- Problem to work on
All lines from the one with "HttpSafety.v" to the end of the material, both included, are to be written out exactly and without anything else.

- Extracted entries
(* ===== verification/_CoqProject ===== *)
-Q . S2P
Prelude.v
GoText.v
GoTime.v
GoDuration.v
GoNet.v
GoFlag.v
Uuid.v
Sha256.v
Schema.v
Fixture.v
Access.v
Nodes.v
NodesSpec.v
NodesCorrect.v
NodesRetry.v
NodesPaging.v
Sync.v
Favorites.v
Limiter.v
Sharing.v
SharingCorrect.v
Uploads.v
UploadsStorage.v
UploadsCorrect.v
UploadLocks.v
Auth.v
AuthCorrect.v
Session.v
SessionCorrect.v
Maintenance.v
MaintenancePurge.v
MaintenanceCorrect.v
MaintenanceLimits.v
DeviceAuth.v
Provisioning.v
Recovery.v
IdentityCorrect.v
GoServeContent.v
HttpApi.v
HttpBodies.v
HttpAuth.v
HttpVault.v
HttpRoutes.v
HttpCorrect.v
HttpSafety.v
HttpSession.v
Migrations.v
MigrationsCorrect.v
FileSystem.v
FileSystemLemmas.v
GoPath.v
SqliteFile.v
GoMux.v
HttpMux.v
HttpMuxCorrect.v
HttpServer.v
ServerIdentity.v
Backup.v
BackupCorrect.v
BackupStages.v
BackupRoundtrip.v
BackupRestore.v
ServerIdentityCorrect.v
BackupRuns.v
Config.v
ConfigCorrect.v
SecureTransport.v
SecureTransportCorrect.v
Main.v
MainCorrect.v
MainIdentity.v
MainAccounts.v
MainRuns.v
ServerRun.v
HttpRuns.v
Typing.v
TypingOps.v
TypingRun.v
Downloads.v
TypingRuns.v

- Your solution
HttpSafety.v
HttpSession.v
Migrations.v
MigrationsCorrect.v
FileSystem.v
FileSystemLemmas.v
GoPath.v
SqliteFile.v
GoMux.v
HttpMux.v
HttpMuxCorrect.v
HttpServer.v
ServerIdentity.v
Backup.v
BackupCorrect.v
BackupStages.v
BackupRoundtrip.v
BackupRestore.v
ServerIdentityCorrect.v
BackupRuns.v
Config.v
ConfigCorrect.v
SecureTransport.v
SecureTransportCorrect.v
Main.v
MainCorrect.v
MainIdentity.v
MainAccounts.v
MainRuns.v
ServerRun.v
HttpRuns.v
Typing.v
TypingOps.v
TypingRun.v
Downloads.v
TypingRuns.v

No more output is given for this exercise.